Their clients don't ask for it, so they don't provide it. I fear that even given most design schools meager integration of sustainability principles into their curriculum, this over-abundance is only going to grow. Having knowledgeable designers, designers with vision is certainly part of the
struggle, but so is creating demand for them. As I see it, this is the immediate challenge ahead.
AN EXAMPLE
The Vice President for Community Relations (read Public Relations) of a large, international advertising firm here put it to me once this way "nothing is going to change here until our clients demand it. If our major clients demand it, the change will happen here overnight." She then gave an example of how two major clients requested the firm meet certain staff diversity requirements, to the point of making it a term of their contract.
Said firm now has two full-time people just to oversee this aspect of their hiring and practice.
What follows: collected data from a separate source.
(** ** Percent encoding: helper lemmas *)
Definition escape_ok (up : bool) (c : ascii) : bool :=
  match escape up c with
  | String p (String high (String low "")) =>
      Ascii.eqb p "%" && (schar high >=? 0) && isxdigit high
      && (schar low >=? 0) && isxdigit low
      && Ascii.eqb (chr (Z.lor (Z.shiftl (hex_value high) 4) (hex_value low))) c
  | _ => false
  end.

Lemma escape_ok_all up c : escape_ok up c = true.
Proof. destruct up; revert c; apply all_chars_forall; by vm_compute. Qed.

Lemma isxdigit_int_nonneg c : (schar c >=? 0) = true → isxdigit_int c = Ok (isxdigit c).
Proof.
  intros Hc. unfold isxdigit_int. apply Z.geb_le in Hc.
  by rewrite (proj2 (Z.ltb_ge _ _)) by lia.
Qed.

(** An escape is a percent sign and two digits whose value is the character. *)
Lemma escape_inv up c :
  ∃ high low, escape up c = String "%" (String high (String low "")) ∧
    isxdigit_int high = Ok true ∧ isxdigit_int low = Ok true ∧
    isxdigit high = true ∧ isxdigit low = true ∧
    chr (Z.lor (Z.shiftl (hex_value high) 4) (hex_value low)) = c.
Proof.
  pose proof (escape_ok_all up c) as Hok. unfold escape_ok in Hok.
  destruct (escape up c) as [|p [|high [|low [|]]]]; try done.
  repeat (apply andb_true_iff in Hok as [Hok ?]).
  exists high, low. apply Ascii.eqb_eq in Hok as ->.
  rewrite !isxdigit_int_nonneg by done.
  split_and!; try done; [by f_equal..|]. by apply Ascii.eqb_eq.
Qed.

Lemma URLDecode_escape up c rest :
  URLDecode (escape up c +:+ rest) = String c <$> URLDecode rest.
Proof.
  destruct (escape_inv up c) as (high & low & -> & Hh & Hl & _ & _ & Hv).
  autorewrite with str. cbn. rewrite Hh; cbn. rewrite Hl; cbn. by rewrite Hv.
Qed.

Lemma unreserved_plain c :
  unreserved c = true → Ascii.eqb c "%" = false ∧ Ascii.eqb c "+" = false.
Proof.
  pose proof (all_chars_forall
    (λ c, implb (unreserved c) (negb (Ascii.eqb c "%") && negb (Ascii.eqb c "+"))))
    as Hall.
  intros Hc. specialize (Hall ltac:(by vm_compute) c). cbn in Hall.
  rewrite Hc in Hall. cbn in Hall.
  apply andb_true_iff in Hall as [?%negb_true_iff ?%negb_true_iff]. done.
Qed.

Lemma URLEncode_cons c s all up :
  URLEncode (String c s) all up =
  (if all || negb (unreserved c) then escape up c else String c "")
    +:+ URLEncode s all up.
Proof. done. Qed.

(** Percent encoding loses nothing: decoding what [URLEncode] produces gives the
    original string back, for every byte string and for both options (escaping all
    characters, upper-case digits), and the decoder reads no character its
    [isxdigit] calls are undefined on. *)
Theorem URLDecode_URLEncode s escapeAll upper :
  URLDecode (URLEncode s escapeAll upper) = Ok s.
Proof.
  induction s as [|c s IH]; [done|]. rewrite URLEncode_cons.
  destruct (escapeAll || negb (unreserved c)) eqn:Hesc.
  - by rewrite URLDecode_escape, IH.
  - apply orb_false_iff in Hesc as [_ [Hp Hplus]%negb_false_iff%unreserved_plain].
    autorewrite with str. cbn [URLDecode]. by rewrite Hp, Hplus, IH.
Qed.

(** The alphabet of an encoded string. *)
Definition url_char (c : ascii) : bool :=
  unreserved c || Ascii.eqb c "%".

Lemma xdigit_unreserved c : isxdigit c = true → unreserved c = true.
Proof.
  pose proof (all_chars_forall (λ c, implb (isxdigit c) (unreserved c))) as Hall.
  intros Hc. specialize (Hall ltac:(by vm_compute) c). cbn in Hall. by rewrite Hc in Hall.
Qed.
To my knowledge, they have no staff overseeing environmental or sustainability issues (yet!).
'SOLUTIONS?
"Designers Designing Demand?"
In my talks to groups and individuals, one of my regular phrases is "sustainability is inseparable from entrepreneurship." (Another is "sustainability will not happen without design.") Thus in the discussions we've been having regarding sustainable design education, I advocate for a broad, integrated and holistic approach. It's not enough to know only the language of design. If you want to practice sustainable design in this day and age, you're going to have to largely create your own road, and that requires a multi-lingual approach (i.e. the language of business, marketing, environmental studies, etc.). Until there is more demand and subsequent infrastructure in place, being just a sustainable designer will not result in a fulfilling career.
YOUR THOUGHTS?
So what is a designer to do? One of the programs we've been considering launching here is hosting a monthly meeting of designers interested in identifying barriers to implementing sustainable design and devising possible solutions. Then we'll see what we can do to implementing them, either through our NGO or for-profit corporation (it's a long story, but we
have established and operate both). I'd love to hear the thoughts and suggestions of others, either via the list or through personal email.
To rephrase a Flannery O'Connor short story title: The Life You Design, May Be Your Own. (originally: The Life You Save, May Be Your Own).
Regards,
Peter Nicholson
Executive Director
o2-Chicago/Foresight Design Initiative, Inc.